Yahoo Finance Live Interview with Aaron Milford
August 28, 2023
Rachelle Akuffo: Magellan Midstream is betting big on natural gas as it pushes its $18.8 billion merger with ONEOK. Now the combination would result in the fourth largest U.S. midstream company worth about $60 billion and is up for approval on September 21st. For more on this, we are joined by Aaron Milford, Magellan Midstream CEO. Good to have you on this show here. So, so talk about the timing of this, and obviously anytime you talk mergers you have to wonder, how likely is this to catch the eye of regulators?
Aaron Milford: Well sure, you know, it’s not, it takes a little time to put deals like this together that’s for sure. And you know as we had this opportunity to consider this opportunity with ONEOK, it was really about two things: it was about maximizing value for our unitholders and then also thinking about the future – what best sets up our company going forward? So, we’re a refined products and crude oil business today, primarily. It’s a very healthy business, but when you think about the merger we are creating, it will be a refined products business, crude oil business, and then as you mentioned, it will also add natural gas liquids and natural gas to that mix. So, as you look forward, we feel very, very good about how powerful this company can be as an infrastructure company as we look forward. And from a regulatory perspective, we’ve, we’ve cleared the regulatory hurdles that we need to and the vote that we have outstanding on the 21st is our last major hurdle.
Brad Smith: And so, as a combined entity, you know, how, how immediately do you believe that you’re ready to go, kind of hit the ground running and what type of fine tuning from an organizational perspective do you still think needs to take place?
Aaron Milford: Well, what’s great is, you know, our business is a little different than their business. Refined products and crude oil is additive – their complementary businesses, but they’re different. So, from an integration standpoint we expect it to go very well. We’ll bring our business into the mix; they’ll continue to run their business really well. And then as we put the two businesses together, we expect there to be significant synergies. So, we expect about $200-400 million a year of value that we’ll create from putting these two companies together that frankly neither one of us could do by ourselves. So that will be the focus – integrating, running our business really, really well from day one, but then focusing on generating that additional value for all our unitholders and shareholders.
Rachelle Akuffo: And it’s interesting because this is a relatively fragmented industry in the U.S. What does having this consolidation in the space do? How does it position you against the competition?

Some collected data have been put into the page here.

Lemma signed_result_Ok w z z' :
  signed_result w z = Ok z' <-> z' = z /\ - 2 ^ (w - 1) <= z < 2 ^ (w - 1).
Proof. unfold signed_result. destruct (decide _); naive_solver. Qed.

(** ** Indexing *)

Lemma at_Ok {A} (l : list A) i a : at_ l i = Ok a <-> 0 <= i /\ l !! Z.to_nat i = Some a.
Proof.
  unfold at_. destruct (decide (i < 0)); [naive_solver lia|].
  destruct (l !! Z.to_nat i); naive_solver lia.
Qed.

Lemma at_Fault {A} (l : list A) i e :
  at_ l i = Fault e <-> e = OutOfRange /\ ~ (0 <= i < Z.of_nat (length l)).
Proof.
  unfold at_. destruct (decide (i < 0)); [naive_solver lia|].
  destruct (l !! Z.to_nat i) eqn:E.
  - apply lookup_lt_Some in E. naive_solver lia.
  - apply lookup_ge_None in E. naive_solver lia.
Qed.

Lemma at_in_range {A} (l : list A) i :
  0 <= i < Z.of_nat (length l) -> exists a, at_ l i = Ok a.
Proof.
  intros. destruct (lookup_lt_is_Some_2 l (Z.to_nat i)) as [a Ha]; [lia|].
  exists a. apply at_Ok. split; [lia|done].
Qed.

Lemma at_put_Ok {A} (l l' : list A) i a :
  at_put l i a = Ok l' <-> 0 <= i < Z.of_nat (length l) /\ l' = <[Z.to_nat i := a]> l.
Proof. unfold at_put. destruct (decide _); naive_solver. Qed.

Lemma at_put_in_range {A} (l : list A) i a :
  0 <= i < Z.of_nat (length l) -> at_put l i a = Ok (<[Z.to_nat i := a]> l).
Proof. intros. by apply at_put_Ok. Qed.

Lemma at_put_length {A} (l l' : list A) i a : at_put l i a = Ok l' -> length l' = length l.
Proof. intros (? & ->)%at_put_Ok. by rewrite length_insert. Qed.

Lemma at_put_eq {A} (l l' : list A) i a : at_put l i a = Ok l' -> at_ l' i = Ok a.
Proof.
  intros (? & ->)%at_put_Ok. apply at_Ok. split; [lia|].
  rewrite list_lookup_insert_eq; [done|lia].
Qed.

Lemma at_put_ne {A} (l l' : list A) i j a :
  at_put l i a = Ok l' -> i <> j -> at_ l' j = at_ l j.
Proof.
  intros (? & ->)%at_put_Ok ?. unfold at_. destruct (decide (j < 0)); [done|].
  rewrite list_lookup_insert_ne; [done|lia].
Qed.

(** ** Loops *)

Lemma ofold_app {A S} (f : S -> A -> outcome S) s l1 l2 :
  ofold f s (l1 ++ l2) = (s' ← ofold f s l1; ofold f s' l2).
Proof.
  revert s. induction l1 as [|a l1 IH]; intros s; [done|]. simpl.
  destruct (f s a); simpl; [apply IH|done].
Qed.

(** An invariant indexed by the elements already visited. *)
Lemma ofold_ind {A S} (P : list A -> S -> Prop) (f : S -> A -> outcome S) l :
  forall s0 s1, P [] s0 ->
  (forall done a rest s s', l = done ++ a :: rest -> P done s -> f s a = Ok s' -> P (done ++ [a]) s') ->
  ofold f s0 l = Ok s1 -> P l s1.
Proof.
  induction l as [|a l IH] using rev_ind; intros s0 s1 H0 Hstep Hrun.
  - simpl in Hrun. by simplify_eq.
  - rewrite ofold_app in Hrun. simplify_outcome.
    match goal with H : ofold f s0 l = Ok ?s |- _ =>
      assert (P l s) as Hl; [apply (IH s0 s); auto|] end.
    + intros d b r s s' -> Hd Hf. apply (Hstep d b (r ++ [a]) s s'); auto.
      by rewrite <- app_assoc.
    + simpl in Hrun. simplify_outcome. by eapply (Hstep l a []).
Qed.

(** A loop all of whose bodies return under the invariant returns. *)
Lemma ofold_total {A S} (P : list A -> S -> Prop) (f : S -> A -> outcome S) l :
  forall s0, P [] s0 ->
  (forall done a rest s, l = done ++ a :: rest -> P done s ->
     exists s', f s a = Ok s' /\ P (done ++ [a]) s') ->
  exists s1, ofold f s0 l = Ok s1 /\ P l s1.
Proof.
  induction l as [|a l IH] using rev_ind; intros s0 H0 Hstep.
  - by exists s0.
  - destruct (IH s0 H0) as (s & Hs & Hl).
    { intros d b r s -> Hd. apply (Hstep d b (r ++ [a]) s); [|done].
      by rewrite <- app_assoc. }
    destruct (Hstep l a [] s) as (s' & Hf & Hp); [done..|].
    exists s'. rewrite ofold_app, Hs. simpl. rewrite Hf. by split.
Qed.

Lemma elem_of_set_insert x y l : y ∈ set_insert x l <-> y = x \/ y ∈ l.
Proof.
  induction l as [|z l IH]; simpl; [set_solver|].
  destruct (x <? z); [set_solver|]. destruct (x =? z) eqn:E; [|set_solver].
  apply Z.eqb_eq in E. set_solver.
Qed.

(** The elements of a [std::set] are strictly increasing. *)
Lemma set_insert_sorted x l : StronglySorted Z.lt l -> StronglySorted Z.lt (set_insert x l).
Proof.
  induction 1 as [|y l Hl IH Hy]; simpl; [by repeat constructor|].
  destruct (Z.ltb_spec x y).
  - constructor; [by constructor|]. constructor; [done|]. eapply Forall_impl; [exact Hy|]. intros; lia.
  - destruct (Z.eqb_spec x y) as [->|]; [by constructor|]. constructor; [done|].
    rewrite Forall_forall in *. intros z [->|Hz]%elem_of_set_insert; [lia|auto].
Qed.

Lemma sorted_NoDup l : StronglySorted Z.lt l -> NoDup l.
Proof.
  induction 1 as [|y l Hl IH Hy]; [constructor|]. constructor; [|done].
  intros Hin. rewrite Forall_forall in Hy. specialize (Hy y Hin). lia.
Qed.

Lemma set_insert_snoc x l : Forall (fun y => y < x) l -> set_insert x l = l ++ [x].
Proof.
  induction 1 as [|y l Hy _ IH]; [done|]. simpl. rewrite IH.
  rewrite (proj2 (Z.ltb_ge x y)), (proj2 (Z.eqb_neq x y)) by lia. done.
Qed.

Lemma deref_Ok {A} (p : option A) a : deref p = Ok a <-> p = Some a.
Proof. destruct p; naive_solver. Qed.

Lemma zsum_app l1 l2 : zsum (l1 ++ l2) = zsum l1 + zsum l2.
Proof. induction l1; simpl; lia. Qed.

Lemma zsum_nonneg {A} (f : A -> Z) l : (forall x, 0 <= f x) -> 0 <= zsum (f <$> l).
Proof. intros Hf. induction l as [|x l IH]; [done|]. rewrite fmap_cons. cbn. specialize (Hf x). lia. Qed.

Lemma zsum_insert l i x y :
  l !! i = Some x -> zsum (<[i := y]> l) = zsum l - x + y.
Proof.
  revert i. induction l as [|z l IH]; intros [|i] H; simplify_eq/=; [lia|].
  rewrite (IH i H). lia.
Qed.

Aaron Milford: So, when you look at our space, it’s been consolidating for a while. You’ve had a lot of smaller companies coming together to make larger companies. So, as you look forward, you know, it’s all about having more ways to win. You know when you have a strong refined products business, a strong crude oil transportation business, and you add to that a strong natural gas liquids and natural gas business, you simply have more ways to win. So, you have more ways to create growth and value for our investors moving forward. So, you know, energy transition is uncertain and the more ways you can adapt the better off you’re going to be as a company and this merger allows us to do that.
Brad Smith: When we think about where things stand right now in terms of kind of transitioning and the broader energy transition that is taking place, is this tie up, is this deal, and this ultimate merger a means to make sure that both of these businesses can not only complement each other, but at the end of the day, in the shift of and towards clean energy and cleaner elements of energy as well, that there is more of an opportunity for growth? And how do you kind of look at tapping into that as well?
Aaron Milford: So, you know energy transition, we – the world needs all of the energy they can possibly get. And from our perspective that’s energy of all forms. Its fossil fuel energy, it’s renewable energy, it’s all of the above. That’s what the world needs to have a successful economy. So as a fossil fuel company, we expect to have a very bright future in providing those fossil fuels the world’s going to need. So, as you look at that continuing demand in the world it is all about getting those fossil fuels, natural gas, natural gas liquids, refined products, crude oil into that world market not just our domestic world, here in the U.S., here in the U.S., but also the world market. And as we’re able to do that it creates opportunity, because, again, it comes right back down to, we believe that at the end of the day, we need all the energy in all its forms in order to be successful.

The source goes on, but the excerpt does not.